» **Task goal**: Below are some records. Return exactly the lines from the one with "Hvi | apply next_id_fresh]." to the one with "(** A commit", and nothing else.

» **Saved entries**:
*** Block opens ***

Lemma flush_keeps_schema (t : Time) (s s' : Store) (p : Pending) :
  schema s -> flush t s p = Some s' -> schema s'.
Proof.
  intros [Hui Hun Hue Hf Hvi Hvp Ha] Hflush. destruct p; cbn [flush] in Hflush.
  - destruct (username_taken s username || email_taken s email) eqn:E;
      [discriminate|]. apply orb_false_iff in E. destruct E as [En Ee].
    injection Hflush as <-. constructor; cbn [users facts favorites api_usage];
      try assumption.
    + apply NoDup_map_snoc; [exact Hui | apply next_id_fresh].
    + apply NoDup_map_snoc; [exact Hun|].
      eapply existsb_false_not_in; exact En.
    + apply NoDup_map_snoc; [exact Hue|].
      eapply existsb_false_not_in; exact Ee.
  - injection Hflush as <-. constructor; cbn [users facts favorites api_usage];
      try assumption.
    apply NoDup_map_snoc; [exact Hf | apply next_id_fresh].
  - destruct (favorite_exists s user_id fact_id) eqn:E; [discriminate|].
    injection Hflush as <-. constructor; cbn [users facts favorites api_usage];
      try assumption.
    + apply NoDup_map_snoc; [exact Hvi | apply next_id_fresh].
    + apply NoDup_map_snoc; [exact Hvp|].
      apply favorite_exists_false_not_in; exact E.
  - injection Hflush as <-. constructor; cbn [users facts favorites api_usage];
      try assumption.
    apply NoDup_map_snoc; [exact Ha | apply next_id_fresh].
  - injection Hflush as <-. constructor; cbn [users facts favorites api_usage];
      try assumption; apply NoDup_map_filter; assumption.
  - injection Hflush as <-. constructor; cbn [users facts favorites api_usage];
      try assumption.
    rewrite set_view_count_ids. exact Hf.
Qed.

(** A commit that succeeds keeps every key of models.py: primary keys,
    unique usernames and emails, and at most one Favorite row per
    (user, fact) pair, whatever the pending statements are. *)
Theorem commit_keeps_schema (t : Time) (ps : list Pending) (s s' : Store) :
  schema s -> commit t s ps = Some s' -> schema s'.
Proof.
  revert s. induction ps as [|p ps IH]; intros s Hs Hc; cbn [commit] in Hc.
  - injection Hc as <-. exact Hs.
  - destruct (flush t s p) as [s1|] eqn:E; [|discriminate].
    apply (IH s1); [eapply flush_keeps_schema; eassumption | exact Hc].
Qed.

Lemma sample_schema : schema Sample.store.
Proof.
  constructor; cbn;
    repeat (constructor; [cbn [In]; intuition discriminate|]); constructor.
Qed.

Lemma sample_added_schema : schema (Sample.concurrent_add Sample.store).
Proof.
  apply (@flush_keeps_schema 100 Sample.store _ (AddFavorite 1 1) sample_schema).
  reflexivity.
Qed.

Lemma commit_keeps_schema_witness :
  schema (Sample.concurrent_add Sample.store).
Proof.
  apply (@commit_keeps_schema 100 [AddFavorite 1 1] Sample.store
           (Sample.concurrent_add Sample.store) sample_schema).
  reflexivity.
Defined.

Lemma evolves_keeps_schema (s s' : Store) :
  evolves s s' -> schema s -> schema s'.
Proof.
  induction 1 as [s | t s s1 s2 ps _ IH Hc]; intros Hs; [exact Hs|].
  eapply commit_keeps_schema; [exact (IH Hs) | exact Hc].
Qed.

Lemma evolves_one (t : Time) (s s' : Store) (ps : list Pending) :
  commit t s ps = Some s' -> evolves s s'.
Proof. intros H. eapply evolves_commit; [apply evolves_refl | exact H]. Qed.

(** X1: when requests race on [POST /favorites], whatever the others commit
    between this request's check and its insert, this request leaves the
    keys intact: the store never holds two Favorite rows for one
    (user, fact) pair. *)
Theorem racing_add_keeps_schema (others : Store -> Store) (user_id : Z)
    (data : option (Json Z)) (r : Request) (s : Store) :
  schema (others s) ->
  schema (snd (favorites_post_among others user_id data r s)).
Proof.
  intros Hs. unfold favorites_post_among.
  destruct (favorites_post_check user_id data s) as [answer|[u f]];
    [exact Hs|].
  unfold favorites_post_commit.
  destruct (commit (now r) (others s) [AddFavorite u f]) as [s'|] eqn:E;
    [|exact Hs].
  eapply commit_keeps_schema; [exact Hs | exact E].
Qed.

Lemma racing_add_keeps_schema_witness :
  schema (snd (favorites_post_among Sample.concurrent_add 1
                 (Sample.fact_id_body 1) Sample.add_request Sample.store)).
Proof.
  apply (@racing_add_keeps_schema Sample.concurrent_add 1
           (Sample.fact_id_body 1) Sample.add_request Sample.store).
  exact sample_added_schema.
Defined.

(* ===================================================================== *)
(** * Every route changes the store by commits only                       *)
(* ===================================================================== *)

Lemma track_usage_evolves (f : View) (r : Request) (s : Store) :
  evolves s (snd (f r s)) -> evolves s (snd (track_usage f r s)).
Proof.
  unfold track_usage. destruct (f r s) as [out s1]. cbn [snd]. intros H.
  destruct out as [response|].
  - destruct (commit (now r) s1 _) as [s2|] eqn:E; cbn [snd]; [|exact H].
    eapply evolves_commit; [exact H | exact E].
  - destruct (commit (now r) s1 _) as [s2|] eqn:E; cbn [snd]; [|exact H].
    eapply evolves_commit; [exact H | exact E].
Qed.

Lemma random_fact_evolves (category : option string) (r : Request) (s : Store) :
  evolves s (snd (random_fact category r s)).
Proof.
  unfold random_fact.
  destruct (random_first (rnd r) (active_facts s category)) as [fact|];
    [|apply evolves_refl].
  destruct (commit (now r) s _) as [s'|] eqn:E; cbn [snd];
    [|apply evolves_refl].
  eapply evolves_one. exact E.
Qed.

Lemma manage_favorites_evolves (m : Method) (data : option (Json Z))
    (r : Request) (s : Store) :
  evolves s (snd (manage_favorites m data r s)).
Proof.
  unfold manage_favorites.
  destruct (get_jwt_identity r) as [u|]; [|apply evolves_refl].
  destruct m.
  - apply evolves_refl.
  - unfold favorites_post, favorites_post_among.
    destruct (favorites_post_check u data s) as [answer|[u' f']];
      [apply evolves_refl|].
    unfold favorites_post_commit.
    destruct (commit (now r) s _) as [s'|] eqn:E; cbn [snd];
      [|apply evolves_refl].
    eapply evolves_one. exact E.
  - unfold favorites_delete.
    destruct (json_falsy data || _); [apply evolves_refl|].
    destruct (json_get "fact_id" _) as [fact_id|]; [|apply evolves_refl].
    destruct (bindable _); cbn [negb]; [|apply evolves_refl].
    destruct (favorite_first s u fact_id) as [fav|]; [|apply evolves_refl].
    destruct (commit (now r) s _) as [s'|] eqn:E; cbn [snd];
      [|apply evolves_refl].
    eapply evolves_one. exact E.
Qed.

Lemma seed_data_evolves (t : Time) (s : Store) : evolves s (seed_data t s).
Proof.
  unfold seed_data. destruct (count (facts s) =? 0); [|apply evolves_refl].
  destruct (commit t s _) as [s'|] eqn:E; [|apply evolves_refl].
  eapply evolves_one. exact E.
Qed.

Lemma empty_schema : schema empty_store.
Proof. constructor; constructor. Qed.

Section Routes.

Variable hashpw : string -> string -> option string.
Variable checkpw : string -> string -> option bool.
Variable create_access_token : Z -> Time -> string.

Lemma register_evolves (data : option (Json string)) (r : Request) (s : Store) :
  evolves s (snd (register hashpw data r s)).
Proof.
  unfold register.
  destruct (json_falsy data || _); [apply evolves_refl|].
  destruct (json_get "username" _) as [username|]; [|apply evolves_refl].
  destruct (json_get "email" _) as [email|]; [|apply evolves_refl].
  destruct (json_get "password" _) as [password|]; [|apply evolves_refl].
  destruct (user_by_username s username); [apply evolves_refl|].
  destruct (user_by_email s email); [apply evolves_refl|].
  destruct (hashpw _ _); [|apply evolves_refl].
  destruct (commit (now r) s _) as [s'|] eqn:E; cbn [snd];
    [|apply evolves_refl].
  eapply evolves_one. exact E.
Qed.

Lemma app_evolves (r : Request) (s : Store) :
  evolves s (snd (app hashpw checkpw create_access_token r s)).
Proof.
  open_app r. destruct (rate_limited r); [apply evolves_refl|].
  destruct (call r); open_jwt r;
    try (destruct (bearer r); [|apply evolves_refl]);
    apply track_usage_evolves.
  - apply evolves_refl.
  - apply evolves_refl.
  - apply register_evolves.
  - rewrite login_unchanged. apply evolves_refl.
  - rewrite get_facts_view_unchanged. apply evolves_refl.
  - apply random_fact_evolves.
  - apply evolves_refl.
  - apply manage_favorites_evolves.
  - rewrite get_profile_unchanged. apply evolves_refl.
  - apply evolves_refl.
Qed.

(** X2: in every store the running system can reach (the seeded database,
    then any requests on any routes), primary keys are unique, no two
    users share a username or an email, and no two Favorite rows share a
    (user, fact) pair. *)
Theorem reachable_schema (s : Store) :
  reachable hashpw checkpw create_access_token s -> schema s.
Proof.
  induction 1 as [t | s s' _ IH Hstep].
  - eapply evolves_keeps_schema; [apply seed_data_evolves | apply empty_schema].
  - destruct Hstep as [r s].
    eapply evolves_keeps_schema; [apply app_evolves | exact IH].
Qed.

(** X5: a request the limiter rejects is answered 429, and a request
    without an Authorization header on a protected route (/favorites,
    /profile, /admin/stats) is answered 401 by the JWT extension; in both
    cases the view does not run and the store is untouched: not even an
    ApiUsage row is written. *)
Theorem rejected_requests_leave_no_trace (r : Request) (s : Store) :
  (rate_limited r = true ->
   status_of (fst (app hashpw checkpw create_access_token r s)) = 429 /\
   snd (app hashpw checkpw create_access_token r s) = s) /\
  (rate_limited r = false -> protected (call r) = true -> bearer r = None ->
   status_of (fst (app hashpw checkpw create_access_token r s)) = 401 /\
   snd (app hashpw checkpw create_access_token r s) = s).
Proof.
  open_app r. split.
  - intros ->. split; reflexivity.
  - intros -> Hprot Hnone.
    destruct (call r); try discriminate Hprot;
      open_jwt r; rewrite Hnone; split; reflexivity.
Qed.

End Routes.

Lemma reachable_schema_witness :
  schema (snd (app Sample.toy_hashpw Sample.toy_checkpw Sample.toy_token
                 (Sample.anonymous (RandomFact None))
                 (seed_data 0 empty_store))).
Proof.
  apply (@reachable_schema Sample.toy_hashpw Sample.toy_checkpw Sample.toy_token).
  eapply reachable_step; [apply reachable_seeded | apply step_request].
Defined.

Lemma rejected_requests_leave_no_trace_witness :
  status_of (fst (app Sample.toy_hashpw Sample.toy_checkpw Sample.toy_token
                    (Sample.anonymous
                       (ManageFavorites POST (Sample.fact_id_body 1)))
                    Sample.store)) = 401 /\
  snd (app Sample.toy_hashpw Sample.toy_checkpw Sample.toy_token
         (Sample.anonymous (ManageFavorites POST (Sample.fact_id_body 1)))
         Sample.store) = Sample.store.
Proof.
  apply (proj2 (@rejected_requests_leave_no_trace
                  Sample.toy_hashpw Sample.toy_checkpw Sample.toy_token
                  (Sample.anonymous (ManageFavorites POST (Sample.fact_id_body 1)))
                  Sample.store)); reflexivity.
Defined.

*** Block closes ***

» **Solved problem**:
    + apply NoDup_map_snoc; [exact Hvi | apply next_id_fresh].
    + apply NoDup_map_snoc; [exact Hvp|].
      apply favorite_exists_false_not_in; exact E.
  - injection Hflush as <-. constructor; cbn [users facts favorites api_usage];
      try assumption.
    apply NoDup_map_snoc; [exact Ha | apply next_id_fresh].
  - injection Hflush as <-. constructor; cbn [users facts favorites api_usage];
      try assumption; apply NoDup_map_filter; assumption.
  - injection Hflush as <-. constructor; cbn [users facts favorites api_usage];
      try assumption.
    rewrite set_view_count_ids. exact Hf.
Qed.

(** A commit that succeeds keeps every key of models.py: primary keys,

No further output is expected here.